*EXERCISE INSTRUCTIONS*:
Below are the records; copy every line in them that holds the string "apply".

Top of EXERCISE MATERIAL

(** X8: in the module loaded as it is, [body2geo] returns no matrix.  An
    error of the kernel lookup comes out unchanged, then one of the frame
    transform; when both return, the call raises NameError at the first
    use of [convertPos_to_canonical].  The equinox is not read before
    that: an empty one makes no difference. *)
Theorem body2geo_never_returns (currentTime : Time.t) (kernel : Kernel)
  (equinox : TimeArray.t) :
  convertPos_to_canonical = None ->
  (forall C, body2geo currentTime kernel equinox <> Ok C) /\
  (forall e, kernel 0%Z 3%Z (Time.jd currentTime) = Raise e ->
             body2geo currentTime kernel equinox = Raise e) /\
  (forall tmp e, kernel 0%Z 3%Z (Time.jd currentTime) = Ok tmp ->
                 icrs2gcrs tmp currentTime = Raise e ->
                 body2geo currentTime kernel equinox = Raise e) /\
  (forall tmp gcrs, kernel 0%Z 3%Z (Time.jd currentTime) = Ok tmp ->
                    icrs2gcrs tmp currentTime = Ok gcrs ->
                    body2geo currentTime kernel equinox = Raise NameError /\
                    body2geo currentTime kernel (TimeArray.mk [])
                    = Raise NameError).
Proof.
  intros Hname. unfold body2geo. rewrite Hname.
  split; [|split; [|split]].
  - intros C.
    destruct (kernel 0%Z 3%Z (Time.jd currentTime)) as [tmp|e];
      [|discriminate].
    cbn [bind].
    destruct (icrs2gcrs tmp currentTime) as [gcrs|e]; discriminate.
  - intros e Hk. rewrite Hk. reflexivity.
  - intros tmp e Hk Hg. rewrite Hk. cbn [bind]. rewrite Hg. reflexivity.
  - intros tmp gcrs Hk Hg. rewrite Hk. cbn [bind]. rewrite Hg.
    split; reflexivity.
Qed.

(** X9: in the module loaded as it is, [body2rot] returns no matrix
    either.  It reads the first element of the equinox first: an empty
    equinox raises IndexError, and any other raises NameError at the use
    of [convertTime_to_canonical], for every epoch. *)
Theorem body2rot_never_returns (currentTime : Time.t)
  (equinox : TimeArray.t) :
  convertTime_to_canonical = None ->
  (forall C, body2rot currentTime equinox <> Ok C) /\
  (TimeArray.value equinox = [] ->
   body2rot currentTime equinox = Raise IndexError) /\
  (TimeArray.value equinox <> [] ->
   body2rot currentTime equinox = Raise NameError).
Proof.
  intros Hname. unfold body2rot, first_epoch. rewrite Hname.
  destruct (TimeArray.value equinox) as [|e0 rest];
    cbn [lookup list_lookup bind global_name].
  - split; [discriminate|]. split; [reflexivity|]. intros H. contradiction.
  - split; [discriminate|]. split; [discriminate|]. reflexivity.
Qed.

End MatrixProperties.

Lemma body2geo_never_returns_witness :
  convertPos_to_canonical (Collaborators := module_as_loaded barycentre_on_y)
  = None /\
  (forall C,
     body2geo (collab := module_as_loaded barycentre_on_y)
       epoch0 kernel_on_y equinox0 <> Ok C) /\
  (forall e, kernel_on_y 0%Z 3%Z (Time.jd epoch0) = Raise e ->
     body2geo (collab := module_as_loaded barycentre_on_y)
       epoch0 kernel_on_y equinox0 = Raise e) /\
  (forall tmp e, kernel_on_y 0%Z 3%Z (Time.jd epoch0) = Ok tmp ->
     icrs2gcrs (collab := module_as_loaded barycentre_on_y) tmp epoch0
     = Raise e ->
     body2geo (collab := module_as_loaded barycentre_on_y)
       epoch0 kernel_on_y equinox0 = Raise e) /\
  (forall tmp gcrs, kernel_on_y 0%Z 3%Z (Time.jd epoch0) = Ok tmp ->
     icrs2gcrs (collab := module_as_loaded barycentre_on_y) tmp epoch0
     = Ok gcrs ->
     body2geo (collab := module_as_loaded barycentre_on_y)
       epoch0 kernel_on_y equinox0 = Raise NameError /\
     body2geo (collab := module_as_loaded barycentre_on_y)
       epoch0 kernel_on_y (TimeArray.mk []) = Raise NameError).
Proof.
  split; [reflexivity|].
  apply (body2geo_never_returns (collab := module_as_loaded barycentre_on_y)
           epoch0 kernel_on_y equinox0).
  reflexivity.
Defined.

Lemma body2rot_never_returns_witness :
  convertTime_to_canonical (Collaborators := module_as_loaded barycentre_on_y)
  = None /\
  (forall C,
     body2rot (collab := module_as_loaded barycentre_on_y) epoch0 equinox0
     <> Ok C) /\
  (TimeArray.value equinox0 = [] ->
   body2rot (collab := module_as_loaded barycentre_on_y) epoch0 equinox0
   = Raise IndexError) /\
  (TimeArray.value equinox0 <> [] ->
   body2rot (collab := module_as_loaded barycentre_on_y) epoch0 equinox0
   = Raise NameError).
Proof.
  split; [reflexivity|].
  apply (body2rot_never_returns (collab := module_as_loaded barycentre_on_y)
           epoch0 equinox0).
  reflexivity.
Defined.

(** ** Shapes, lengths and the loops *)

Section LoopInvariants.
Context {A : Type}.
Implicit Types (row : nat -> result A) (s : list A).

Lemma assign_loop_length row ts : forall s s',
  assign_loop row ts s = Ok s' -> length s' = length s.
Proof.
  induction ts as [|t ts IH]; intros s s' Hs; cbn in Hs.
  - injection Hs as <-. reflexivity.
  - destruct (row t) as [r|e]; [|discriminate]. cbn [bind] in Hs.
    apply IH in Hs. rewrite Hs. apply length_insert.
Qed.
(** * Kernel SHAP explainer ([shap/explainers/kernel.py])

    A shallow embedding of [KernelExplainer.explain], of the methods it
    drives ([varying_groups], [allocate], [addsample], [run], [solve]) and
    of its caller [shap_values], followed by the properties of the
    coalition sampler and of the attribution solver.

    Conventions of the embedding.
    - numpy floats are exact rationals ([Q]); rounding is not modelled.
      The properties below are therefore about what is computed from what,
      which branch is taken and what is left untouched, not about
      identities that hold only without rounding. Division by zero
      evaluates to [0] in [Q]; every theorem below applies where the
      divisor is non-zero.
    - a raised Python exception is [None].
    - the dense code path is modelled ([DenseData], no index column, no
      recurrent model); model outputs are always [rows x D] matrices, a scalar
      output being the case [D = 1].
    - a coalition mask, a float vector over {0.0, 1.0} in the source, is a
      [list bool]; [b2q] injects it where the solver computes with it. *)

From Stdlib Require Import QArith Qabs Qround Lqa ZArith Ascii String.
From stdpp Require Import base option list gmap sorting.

Bottom of EXERCISE MATERIAL

*ANSWER*:
  apply (body2geo_never_returns (collab := module_as_loaded barycentre_on_y)
  apply (body2rot_never_returns (collab := module_as_loaded barycentre_on_y)
    apply IH in Hs. rewrite Hs. apply length_insert.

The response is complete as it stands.